Early in the morning of July 15, Peake heard power washing at the park. The mural was being scrubbed, this time by someone wearing a yellow construction vest who appeared to work for the city.
“I was totally alarmed when the city took it down,” Peake said.
Peake said that when she reached out to the city, she was told city officials consistently remove marks from public structures. But Peake said she routinely sees chalk drawn on the wall that remains there for extended periods of time.
“It actually said ‘Trump 2020’ for a couple of months. But it never occurred to me to erase someone else’s chalk drawing,” Peake said with a laugh.
Camas Mayor Barry McDonnell did not respond to requests for comment Tuesday.

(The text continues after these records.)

(** * Mixture of adapters: semantic routing and adapter activation

    A shallow embedding of the routing core of the repository
    ([routing/router.py], [routing/route.py], [utils/embeddings.py]) and of the
    request path around it ([main.py], [core/adapter_manager.py],
    [api/server.py]), with the properties of the specification stated and
    settled against it.

    Modelling conventions.
    - A Python float is an exact rational or [NaN] (type [pyfloat]); rounding
      is not modelled.  The only invalid operation the program can form is the
      quotient 0/0, which IEEE arithmetic and numpy answer with NaN.
    - A Python [dict] is an association list in insertion order with unique
      keys ([dict_set] overwrites in place, as Python does).
    - Code that may raise runs in a state-and-exception monad [M]: the state
      reached when the exception is raised is kept, as in Python.
    - The embedding model and the language model are collaborators: they are
      function-valued fields of the objects that own them. *)

From Stdlib Require Import List String Bool Arith ZArith QArith Lia Lqa.
Import ListNotations.

Local Open Scope string_scope.
Local Open Scope list_scope.

(** ** Exceptions and the monad *)

Inductive exn : Type :=
| ValueError (msg : string)
| AttributeError (msg : string)
| TypeError (msg : string)
| EmbeddingError (msg : string).

Inductive res (A : Type) : Type :=
| Ok (a : A)
| Raise (e : exn).

Arguments Ok {A} a.
Arguments Raise {A} e.

Definition M (S A : Type) : Type := S -> res A * S.

Definition ret {S A : Type} (a : A) : M S A := fun s => (Ok a, s).

Definition raise {S A : Type} (e : exn) : M S A := fun s => (Raise e, s).

Definition bind {S A B : Type} (m : M S A) (k : A -> M S B) : M S B :=
  fun s =>
    match m s with
    | (Ok a, s') => k a s'
    | (Raise e, s') => (Raise e, s')
    end.

Definition get {S : Type} : M S S := fun s => (Ok s, s).

Definition put {S : Type} (s : S) : M S unit := fun _ => (Ok tt, s).

Definition lift_res {S A : Type} (r : res A) : M S A := fun s => (r, s).

Declare Scope monad_scope.
Delimit Scope monad_scope with monad.
Notation "x <- c ;; k" := (bind c (fun x => k))
  (at level 61, c at next level, right associativity) : monad_scope.
Notation "c ;;; k" := (bind c (fun _ => k))
  (at level 61, right associativity) : monad_scope.
(** X18: acknowledgement is forgotten when the acknowledged set is pruned.
    Take any message held in a mailbox and within its ttl, whose id is
    acknowledged but not among the newest 2500 of more than 5000 acknowledged
    ids.  Before the purge receive never returns it, whatever the limit and
    time.  After the purge it is delivered again: receive returns the first
    limit of the live messages whose ids the pruned set no longer holds, the
    message is one of them, and it is returned whenever the limit does not
    cut it off, for instance with a limit of at least the mailbox length;
    alone in its mailbox it is what receive returns for every positive
    limit. *)
Theorem pruned_acknowledgement_redelivers (st : A2AProtocol) (a : string)
    (m : A2AMessage) (now : Z) :
  In m (mailbox a st) ->
  now - timestamp m < ttl m ->
  set_has (id m) (acknowledged st) = true ->
  5000 < Z.of_nat (List.length (acknowledged st)) ->
  set_has (id m) (Js.slice_last 2500 (acknowledged st)) = false ->
  let redelivered :=
    List.filter (fun x => now - timestamp x <? ttl x)
      (List.filter
         (fun x => negb (set_has (id x) (Js.slice_last 2500 (acknowledged st))))
         (mailbox a st)) in
  (forall limit t, ~ In m (receive st a limit t))
  /\ (forall limit, receive (purgeExpired st now) a limit now
                    = Js.slice0 limit redelivered)
  /\ In m redelivered
  /\ (forall limit, Z.of_nat (List.length (mailbox a st)) <= limit ->
        In m (receive (purgeExpired st now) a limit now))
  /\ (mailbox a st = [m] -> forall limit, 0 < limit ->
        receive st a limit now = []
        /\ receive (purgeExpired st now) a limit now = [m]).
Proof.
  intros Hbox Hlive Hack Hbig Hold redelivered.
  assert (Hl : (now - timestamp m <? ttl m) = true) by now apply Z.ltb_lt.
  assert (Hafter : forall limit, receive (purgeExpired st now) a limit now
                                 = Js.slice0 limit redelivered).
  { intros limit. rewrite receive_mailbox, mailbox_purgeExpired.
    cbn [purgeExpired acknowledged].
    destruct (Z.ltb_spec 5000 (Z.of_nat (List.length (acknowledged st)))); [|lia].
    unfold redelivered. f_equal.
    rewrite (filter_swap _ (fun m0 => negb (is_expired now m0))).
    rewrite filter_implied; [reflexivity|].
    intros x Hx. unfold is_expired. apply Z.ltb_lt in Hx.
    destruct (Z.leb_spec (ttl x) (now - timestamp x)); [lia | reflexivity]. }
  assert (Hin : In m redelivered).
  { unfold redelivered. apply List.filter_In. split; [|exact Hl].
    apply List.filter_In. split; [exact Hbox | now rewrite Hold]. }
  split; [|split; [exact Hafter | split; [exact Hin | split]]].
  - intros limit t H. apply receive_in in H as (_ & H & _). congruence.
  - intros limit Hlimit. rewrite Hafter, slice0_all; [exact Hin|].
    pose proof (List.filter_length_le (fun x => now - timestamp x <? ttl x)
                  (List.filter
                     (fun x => negb (set_has (id x) (Js.slice_last 2500 (acknowledged st))))
                     (mailbox a st))) as H1.
    pose proof (List.filter_length_le
                  (fun x => negb (set_has (id x) (Js.slice_last 2500 (acknowledged st))))
                  (mailbox a st)) as H2.
    unfold redelivered. lia.
  - intros Hone limit Hlimit. split.
    + rewrite receive_mailbox, Hone. cbn [List.filter]. rewrite Hack.
      cbn [negb List.filter]. apply slice0_nil.
    + rewrite Hafter. unfold redelivered. rewrite Hone. cbn [List.filter].
      rewrite Hold. cbn [negb List.filter]. rewrite Hl.
      apply slice0_all. cbn [List.length]. lia.
Qed.

(* a bus whose acknowledged set holds m1 followed by 5000 other ids *)
Definition crowded : A2AProtocol :=
  let st := fst (send constructor "m1" 0 "hippocrates" "atlas" [] 300000) in
  {| queues := queues st;
     acknowledged := "m1"%string
                     :: List.map (fun n => Js.string_of_Z (Z.of_nat n))
                                 (seq 0 (Z.to_nat 5000));
     emitted := emitted st |}.

Lemma pruned_acknowledgement_redelivers_witness :
  receive crowded "atlas" 20 60000 = []
  /\ receive (purgeExpired crowded 60000) "atlas" 20 60000
     = [snd (send constructor "m1" 0 "hippocrates" "atlas" [] 300000)].
Proof.
  pose proof (pruned_acknowledgement_redelivers crowded "atlas"
                (snd (send constructor "m1" 0 "hippocrates" "atlas" [] 300000)) 60000)
    as H.
  cbv zeta in H.
  assert (Hheld : In (snd (send constructor "m1" 0 "hippocrates" "atlas" [] 300000))
                     (mailbox "atlas" crowded)) by (left; reflexivity).
  assert (Hlive : 60000 - timestamp (snd (send constructor "m1" 0 "hippocrates" "atlas"
                                            [] 300000))
                  < ttl (snd (send constructor "m1" 0 "hippocrates" "atlas" [] 300000)))
    by (cbn; lia).
  assert (Hack : set_has (id (snd (send constructor "m1" 0 "hippocrates" "atlas" []
                                     300000)))
                         (acknowledged crowded) = true) by reflexivity.
  assert (Hbig : 5000 < Z.of_nat (List.length (acknowledged crowded)))
    by (vm_compute; reflexivity).
  assert (Hold : set_has (id (snd (send constructor "m1" 0 "hippocrates" "atlas" []
                                     300000)))
                         (Js.slice_last 2500 (acknowledged crowded)) = false)
    by (vm_compute; reflexivity).
  destruct (H Hheld Hlive Hack Hbig Hold) as (_ & _ & _ & _ & Hone).
  apply (Hone eq_refl 20). lia.
Defined.

(** X19: receive returns at most getQueueDepth messages, and at most limit
    when limit is not negative; getQueueDepth also counts messages whose ttl
    has elapsed until a purge drops them. *)
Theorem receive_bounded_by_depth (st : A2AProtocol) (a : string) (limit now : Z) :
  (List.length (receive st a limit now) <= getQueueDepth st a)%nat
  /\ (0 <= limit -> (List.length (receive st a limit now) <= Z.to_nat limit)%nat)
  /\ (Z.of_nat (List.length (acknowledged st)) <= 5000 ->
      getQueueDepth (purgeExpired st now) a
      = List.length (List.filter (fun m => negb (is_expired now m))
                       (List.filter (fun m => negb (set_has (id m) (acknowledged st)))
                          (mailbox a st)))).
Proof.
  split; [|split].
  - rewrite receive_mailbox. unfold getQueueDepth. fold (mailbox a st).
    set (unacked := List.filter _ (mailbox a st)).
    transitivity (List.length (List.filter (fun m => now - timestamp m <? ttl m) unacked)).
    + unfold Js.slice0. destruct (0 <=? limit); rewrite List.length_firstn; lia.
    + apply List.filter_length_le.
  - intros Hl. rewrite receive_mailbox. unfold Js.slice0.
    destruct (Z.leb_spec 0 limit); [|lia]. rewrite List.length_firstn. lia.
  - intros Hack. unfold getQueueDepth.
    assert (Em : match map_get a (queues (purgeExpired st now)) with
                 | Some q => q | None => [] end
                 = List.filter (fun m => negb (is_expired now m)) (mailbox a st)).
    { unfold mailbox. cbn [purgeExpired queues]. rewrite map_get_purged.
      now destruct (map_get a (queues st)). }
    rewrite Em. cbn [purgeExpired acknowledged].
    destruct (Z.ltb_spec 5000 (Z.of_nat (List.length (acknowledged st)))); [lia|].
    now rewrite filter_swap.
Qed.

Lemma receive_bounded_by_depth_witness :
  let st := fst (send (fst (send constructor "m1" 0 "hippocrates" "atlas" [] 10))
                      "m2" 1 "hippocrates" "atlas" [] 300000) in
  (List.length (receive st "atlas" 1 5) <= 1)%nat
  /\ getQueueDepth st "atlas" = 2%nat
  /\ getQueueDepth (purgeExpired st 50) "atlas" = 1%nat.
Proof.
  intros st.
  destruct (receive_bounded_by_depth st "atlas" 1 5) as (_ & Hlimit & _).
  destruct (receive_bounded_by_depth st "atlas" 1 50) as (_ & _ & Hdepth).
  split; [apply Hlimit; lia|]. split; [reflexivity|].
  rewrite Hdepth; [reflexivity | vm_compute; discriminate].
Defined.
End A2AMoreProofs.

(* --------------------------------------------------------------------- *)
(*  Daemon and orchestrator: no task lost, handler lookup, the log        *)
(* --------------------------------------------------------------------- *)

Module DaemonRunsProofs.
Import Types Daemon DaemonRuns DaemonProofs.






End DaemonRunsProofs.

Module OrchestratorAgentsProofs.
Import Types Orchestrator OrchestratorAgents.

Lemma lookup_in k m v : lookup k m = Some v -> In v (List.map snd m).
Proof.
  induction m as [|[k' v'] m IH]; [discriminate|]. cbn [lookup List.map snd].
  destruct (String.eqb k' k); [intros [= ->]; now left | intros H; right; auto].
Qed.

Lemma lookup_routed k m : In k (List.map fst m) -> exists v, lookup k m = Some v.
Proof.
  induction m as [|[k' v'] m IH]; [intros []|]. cbn [lookup List.map fst].
  destruct (String.eqb_spec k' k); [eauto|]. intros [E | H]; [contradiction | auto].
Qed.

(* a role is served when it is the orchestrator itself or spawnSubAgent
   finds a config named after the key it looked up *)
Definition served (r : string) : bool :=
  String.eqb r "orchestrator"
  || match spawn_config r with
     | inr c => String.eqb (role c) (configKey r)
     | inl _ => false
     end.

Peake contacted the Camas Public Library, which is hosting an art walk with 150 sidewalk spots around the building for residents to create chalk drawings. Through Aug. 3, residents can sign up online to draw on one of the spots.
Peake asked if she would be able to create an illustration supporting Black Lives Matter. Library Director Connie Urquhart said the drawings would be acceptable as long as they didn’t include rhetoric such as hate speech or profanity.
“I said, ‘Of course,’ because what could be kinder than saying that someone’s life matters?” Urquhart said. “This is a particular time when people feel they need to express themselves, and we wanted to give them the platform to do that.”
By last week, up to 20 spots on the sidewalk referenced Black Lives Matter or racial justice.
But on Thursday, someone smudged the illustrations. Other, unrelated drawings were unharmed.
“It’s just heartbreaking,” Urquhart said. “It felt like someone wanted to erase the existence of Black lives. It seems dramatic, but that’s how it felt.”
In response, the library extended the event, which was originally scheduled to end Friday, and offered those whose drawings were defaced a chance to recreate them. Urquhart said that some, including those who didn’t originally make the drawings, have offered to help by creating more long-lasting chalk paint.
Gouveia said she is making plans for future public displays.
Peake said she plans to speak about the issue during a city council meeting Monday. She said she’s hopeful for a solution, such as permanent mural space.
“I’m hoping the city of Camas actually takes a stand for Black lives,” Peake said.
Camas, the second-largest city in Clark County with a population of more than 24,000 people, consists of more than 85 percent white residents, according to the U.S. Census Bureau.
“This is not actually about any of us because we are just a bunch of white people,” Peake said. “We’re just trying to bring awareness to our small, very white town.”